Dataset records:
※ ※ ※
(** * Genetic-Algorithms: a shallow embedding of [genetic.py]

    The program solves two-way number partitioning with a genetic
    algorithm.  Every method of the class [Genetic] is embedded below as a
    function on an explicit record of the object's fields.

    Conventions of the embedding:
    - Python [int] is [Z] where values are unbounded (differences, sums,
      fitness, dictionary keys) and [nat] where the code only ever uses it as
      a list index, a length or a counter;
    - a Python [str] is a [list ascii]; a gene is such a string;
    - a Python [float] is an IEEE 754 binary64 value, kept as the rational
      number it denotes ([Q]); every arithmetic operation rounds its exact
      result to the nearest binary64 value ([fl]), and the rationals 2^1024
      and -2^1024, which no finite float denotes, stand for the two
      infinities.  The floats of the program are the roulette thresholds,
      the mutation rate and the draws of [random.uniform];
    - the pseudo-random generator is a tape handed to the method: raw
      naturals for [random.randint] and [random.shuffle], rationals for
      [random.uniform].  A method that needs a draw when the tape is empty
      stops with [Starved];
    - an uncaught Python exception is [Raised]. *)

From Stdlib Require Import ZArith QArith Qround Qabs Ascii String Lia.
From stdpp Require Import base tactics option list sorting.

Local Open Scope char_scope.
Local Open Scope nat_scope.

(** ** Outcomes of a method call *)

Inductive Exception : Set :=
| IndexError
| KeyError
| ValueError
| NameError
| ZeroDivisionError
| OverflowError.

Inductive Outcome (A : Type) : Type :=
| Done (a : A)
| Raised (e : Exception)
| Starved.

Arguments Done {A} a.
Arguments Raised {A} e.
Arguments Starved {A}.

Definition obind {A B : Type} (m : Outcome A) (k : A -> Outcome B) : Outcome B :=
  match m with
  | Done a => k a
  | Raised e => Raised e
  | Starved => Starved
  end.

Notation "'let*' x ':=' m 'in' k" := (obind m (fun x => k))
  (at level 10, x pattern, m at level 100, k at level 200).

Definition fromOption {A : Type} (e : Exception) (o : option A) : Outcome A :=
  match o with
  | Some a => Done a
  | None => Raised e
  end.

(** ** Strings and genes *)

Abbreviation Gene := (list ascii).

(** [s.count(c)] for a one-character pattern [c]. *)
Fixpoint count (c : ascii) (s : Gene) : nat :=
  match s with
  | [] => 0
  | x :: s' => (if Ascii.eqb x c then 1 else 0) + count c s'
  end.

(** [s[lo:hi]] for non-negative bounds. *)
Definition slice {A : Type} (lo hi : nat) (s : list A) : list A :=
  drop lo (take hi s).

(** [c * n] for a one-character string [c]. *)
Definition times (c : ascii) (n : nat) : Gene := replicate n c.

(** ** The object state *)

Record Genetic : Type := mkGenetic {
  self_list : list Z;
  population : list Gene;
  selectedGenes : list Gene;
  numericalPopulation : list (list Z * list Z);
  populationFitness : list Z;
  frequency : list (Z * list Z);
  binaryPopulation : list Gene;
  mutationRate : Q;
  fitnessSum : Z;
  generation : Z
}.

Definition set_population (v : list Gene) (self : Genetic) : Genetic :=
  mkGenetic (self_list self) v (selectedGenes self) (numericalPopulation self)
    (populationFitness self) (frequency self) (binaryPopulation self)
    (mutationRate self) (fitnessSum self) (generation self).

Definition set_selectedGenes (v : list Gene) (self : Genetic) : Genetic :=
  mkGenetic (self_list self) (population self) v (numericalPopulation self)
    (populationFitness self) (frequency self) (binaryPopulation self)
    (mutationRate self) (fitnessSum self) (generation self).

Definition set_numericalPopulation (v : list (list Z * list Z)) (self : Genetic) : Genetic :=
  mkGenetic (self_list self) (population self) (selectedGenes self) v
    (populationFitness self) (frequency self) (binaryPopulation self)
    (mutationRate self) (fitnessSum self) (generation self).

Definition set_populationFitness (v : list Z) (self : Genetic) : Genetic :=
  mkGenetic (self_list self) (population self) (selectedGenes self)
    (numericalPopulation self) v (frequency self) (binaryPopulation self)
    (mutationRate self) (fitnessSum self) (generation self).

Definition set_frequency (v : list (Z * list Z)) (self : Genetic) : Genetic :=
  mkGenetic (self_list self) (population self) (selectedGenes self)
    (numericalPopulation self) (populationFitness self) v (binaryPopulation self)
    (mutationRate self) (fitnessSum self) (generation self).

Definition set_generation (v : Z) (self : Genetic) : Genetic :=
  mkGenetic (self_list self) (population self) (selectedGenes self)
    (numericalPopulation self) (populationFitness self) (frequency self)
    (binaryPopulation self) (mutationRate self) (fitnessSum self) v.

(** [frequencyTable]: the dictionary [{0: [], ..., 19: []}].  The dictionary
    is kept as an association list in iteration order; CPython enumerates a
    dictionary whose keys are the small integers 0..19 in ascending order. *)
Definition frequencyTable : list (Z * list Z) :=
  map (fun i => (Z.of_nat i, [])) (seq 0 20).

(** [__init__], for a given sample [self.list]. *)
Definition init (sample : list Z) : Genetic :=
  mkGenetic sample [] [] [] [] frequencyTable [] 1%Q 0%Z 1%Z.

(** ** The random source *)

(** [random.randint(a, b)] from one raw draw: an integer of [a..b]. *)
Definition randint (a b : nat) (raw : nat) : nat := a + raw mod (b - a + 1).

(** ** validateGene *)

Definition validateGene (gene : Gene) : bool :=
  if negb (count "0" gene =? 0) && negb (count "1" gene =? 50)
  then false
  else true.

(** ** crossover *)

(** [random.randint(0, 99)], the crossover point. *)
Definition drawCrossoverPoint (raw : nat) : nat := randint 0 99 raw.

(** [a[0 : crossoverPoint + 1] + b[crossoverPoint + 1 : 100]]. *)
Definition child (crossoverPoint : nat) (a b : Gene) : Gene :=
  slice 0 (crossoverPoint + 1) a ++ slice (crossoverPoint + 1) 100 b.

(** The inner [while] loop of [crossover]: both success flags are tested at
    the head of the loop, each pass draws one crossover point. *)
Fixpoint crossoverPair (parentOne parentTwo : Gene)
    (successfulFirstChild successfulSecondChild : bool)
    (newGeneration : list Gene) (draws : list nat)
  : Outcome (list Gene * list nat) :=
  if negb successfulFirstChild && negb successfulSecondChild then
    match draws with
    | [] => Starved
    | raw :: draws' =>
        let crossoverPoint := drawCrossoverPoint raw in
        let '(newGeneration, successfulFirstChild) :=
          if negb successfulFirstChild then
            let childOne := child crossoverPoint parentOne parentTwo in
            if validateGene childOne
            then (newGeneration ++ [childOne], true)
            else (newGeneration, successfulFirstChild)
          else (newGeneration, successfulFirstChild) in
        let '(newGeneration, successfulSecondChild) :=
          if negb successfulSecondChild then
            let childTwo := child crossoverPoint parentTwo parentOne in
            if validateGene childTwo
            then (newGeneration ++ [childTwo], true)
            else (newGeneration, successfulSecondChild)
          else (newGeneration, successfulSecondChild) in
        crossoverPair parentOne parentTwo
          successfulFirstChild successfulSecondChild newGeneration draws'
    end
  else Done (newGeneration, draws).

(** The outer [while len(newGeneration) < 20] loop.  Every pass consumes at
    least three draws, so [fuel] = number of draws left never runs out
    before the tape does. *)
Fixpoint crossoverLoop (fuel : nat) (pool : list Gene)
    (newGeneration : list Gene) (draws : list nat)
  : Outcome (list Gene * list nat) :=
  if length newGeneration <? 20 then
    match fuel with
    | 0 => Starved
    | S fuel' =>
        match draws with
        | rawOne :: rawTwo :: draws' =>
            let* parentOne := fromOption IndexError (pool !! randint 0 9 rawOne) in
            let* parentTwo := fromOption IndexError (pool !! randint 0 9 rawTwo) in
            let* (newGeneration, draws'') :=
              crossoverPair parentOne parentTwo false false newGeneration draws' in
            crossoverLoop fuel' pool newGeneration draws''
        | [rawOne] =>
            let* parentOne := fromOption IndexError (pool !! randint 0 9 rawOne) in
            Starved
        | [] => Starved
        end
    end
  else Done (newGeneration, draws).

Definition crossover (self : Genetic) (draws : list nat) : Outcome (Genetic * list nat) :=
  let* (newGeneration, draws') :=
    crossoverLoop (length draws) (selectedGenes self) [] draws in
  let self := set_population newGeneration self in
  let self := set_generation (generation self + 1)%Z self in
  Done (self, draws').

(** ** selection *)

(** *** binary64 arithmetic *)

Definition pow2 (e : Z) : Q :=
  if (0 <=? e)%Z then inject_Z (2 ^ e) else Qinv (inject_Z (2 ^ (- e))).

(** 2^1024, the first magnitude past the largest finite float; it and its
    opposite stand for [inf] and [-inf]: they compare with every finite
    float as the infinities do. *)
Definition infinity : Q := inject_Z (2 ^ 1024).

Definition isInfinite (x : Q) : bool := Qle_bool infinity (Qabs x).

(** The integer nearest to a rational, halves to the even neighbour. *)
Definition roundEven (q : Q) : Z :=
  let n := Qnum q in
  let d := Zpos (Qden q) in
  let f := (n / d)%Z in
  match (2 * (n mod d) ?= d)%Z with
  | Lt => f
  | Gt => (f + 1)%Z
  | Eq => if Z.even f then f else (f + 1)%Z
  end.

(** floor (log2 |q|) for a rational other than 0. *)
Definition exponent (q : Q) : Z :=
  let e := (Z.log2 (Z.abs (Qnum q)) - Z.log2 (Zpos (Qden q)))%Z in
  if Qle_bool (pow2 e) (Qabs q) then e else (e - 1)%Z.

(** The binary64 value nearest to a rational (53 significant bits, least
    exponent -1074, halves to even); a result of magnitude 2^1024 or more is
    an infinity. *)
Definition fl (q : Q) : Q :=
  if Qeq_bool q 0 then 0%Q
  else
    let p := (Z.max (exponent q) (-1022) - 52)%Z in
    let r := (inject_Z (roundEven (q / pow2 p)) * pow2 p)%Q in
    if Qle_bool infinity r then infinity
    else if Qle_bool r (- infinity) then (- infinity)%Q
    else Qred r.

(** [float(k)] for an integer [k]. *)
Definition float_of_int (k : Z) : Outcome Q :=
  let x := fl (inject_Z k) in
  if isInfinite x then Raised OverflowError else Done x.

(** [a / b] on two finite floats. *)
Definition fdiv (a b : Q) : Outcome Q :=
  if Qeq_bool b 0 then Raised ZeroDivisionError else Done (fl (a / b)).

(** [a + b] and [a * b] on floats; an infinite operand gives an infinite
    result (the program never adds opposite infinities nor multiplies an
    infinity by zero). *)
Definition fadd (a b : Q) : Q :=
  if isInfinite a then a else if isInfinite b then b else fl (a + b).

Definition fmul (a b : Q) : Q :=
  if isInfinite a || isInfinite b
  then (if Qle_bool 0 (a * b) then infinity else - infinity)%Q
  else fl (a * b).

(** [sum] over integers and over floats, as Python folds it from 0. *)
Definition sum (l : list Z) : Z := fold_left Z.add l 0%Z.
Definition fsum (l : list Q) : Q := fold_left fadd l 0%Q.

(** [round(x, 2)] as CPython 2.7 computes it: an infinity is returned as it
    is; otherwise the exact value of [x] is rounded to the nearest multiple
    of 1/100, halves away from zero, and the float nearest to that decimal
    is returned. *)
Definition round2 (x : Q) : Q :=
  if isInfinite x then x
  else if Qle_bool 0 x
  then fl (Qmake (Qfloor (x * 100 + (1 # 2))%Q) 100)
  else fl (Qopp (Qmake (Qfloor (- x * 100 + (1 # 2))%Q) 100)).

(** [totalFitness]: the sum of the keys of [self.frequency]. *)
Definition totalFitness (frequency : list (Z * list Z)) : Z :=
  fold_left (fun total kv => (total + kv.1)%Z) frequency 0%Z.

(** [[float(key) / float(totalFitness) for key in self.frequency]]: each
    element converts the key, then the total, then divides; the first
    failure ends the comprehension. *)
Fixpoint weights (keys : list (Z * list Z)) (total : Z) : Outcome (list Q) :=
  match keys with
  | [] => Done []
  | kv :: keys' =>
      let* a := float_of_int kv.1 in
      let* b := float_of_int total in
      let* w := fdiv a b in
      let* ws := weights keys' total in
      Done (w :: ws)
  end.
※ ※ ※
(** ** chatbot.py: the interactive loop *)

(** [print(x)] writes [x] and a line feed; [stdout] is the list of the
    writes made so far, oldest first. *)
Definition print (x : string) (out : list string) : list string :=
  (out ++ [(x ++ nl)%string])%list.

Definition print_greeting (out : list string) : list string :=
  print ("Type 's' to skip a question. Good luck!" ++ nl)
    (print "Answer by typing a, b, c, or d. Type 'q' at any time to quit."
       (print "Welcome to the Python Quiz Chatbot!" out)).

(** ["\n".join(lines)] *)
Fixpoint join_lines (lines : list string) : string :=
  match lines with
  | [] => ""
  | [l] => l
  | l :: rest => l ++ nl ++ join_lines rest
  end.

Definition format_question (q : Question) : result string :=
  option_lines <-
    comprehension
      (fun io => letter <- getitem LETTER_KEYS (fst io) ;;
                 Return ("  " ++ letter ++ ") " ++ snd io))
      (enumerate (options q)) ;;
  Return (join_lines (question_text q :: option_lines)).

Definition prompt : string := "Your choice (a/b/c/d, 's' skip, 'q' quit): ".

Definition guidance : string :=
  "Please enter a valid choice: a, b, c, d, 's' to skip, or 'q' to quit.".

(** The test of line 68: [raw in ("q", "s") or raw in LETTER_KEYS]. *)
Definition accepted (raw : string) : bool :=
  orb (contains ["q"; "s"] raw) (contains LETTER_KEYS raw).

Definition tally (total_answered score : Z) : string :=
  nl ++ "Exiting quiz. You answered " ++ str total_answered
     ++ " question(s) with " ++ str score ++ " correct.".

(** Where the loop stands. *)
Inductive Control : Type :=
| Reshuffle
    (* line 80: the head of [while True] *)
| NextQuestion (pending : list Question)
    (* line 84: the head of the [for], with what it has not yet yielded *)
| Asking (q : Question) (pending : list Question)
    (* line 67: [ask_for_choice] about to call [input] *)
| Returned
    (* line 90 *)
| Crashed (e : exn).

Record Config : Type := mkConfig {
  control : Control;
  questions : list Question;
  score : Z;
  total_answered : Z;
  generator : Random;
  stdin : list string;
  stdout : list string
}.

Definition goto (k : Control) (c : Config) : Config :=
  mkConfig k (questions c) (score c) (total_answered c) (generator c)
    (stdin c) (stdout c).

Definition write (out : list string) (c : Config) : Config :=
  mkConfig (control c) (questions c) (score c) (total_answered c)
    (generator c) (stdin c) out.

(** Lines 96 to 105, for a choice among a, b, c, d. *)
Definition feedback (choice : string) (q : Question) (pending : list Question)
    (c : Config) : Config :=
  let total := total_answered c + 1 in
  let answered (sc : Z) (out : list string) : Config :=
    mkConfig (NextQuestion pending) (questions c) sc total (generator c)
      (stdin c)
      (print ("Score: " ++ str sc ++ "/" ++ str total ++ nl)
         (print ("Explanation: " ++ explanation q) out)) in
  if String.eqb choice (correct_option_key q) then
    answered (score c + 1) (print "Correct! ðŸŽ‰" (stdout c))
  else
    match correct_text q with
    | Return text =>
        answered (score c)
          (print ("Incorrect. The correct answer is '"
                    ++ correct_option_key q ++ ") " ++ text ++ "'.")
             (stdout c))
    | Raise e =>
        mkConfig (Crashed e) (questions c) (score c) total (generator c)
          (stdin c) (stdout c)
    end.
※ ※ ※
= What you are asked to do =
Considering the entries above, how many lines contain "rawTwo"? Give that number with nothing else.

= Task response =
2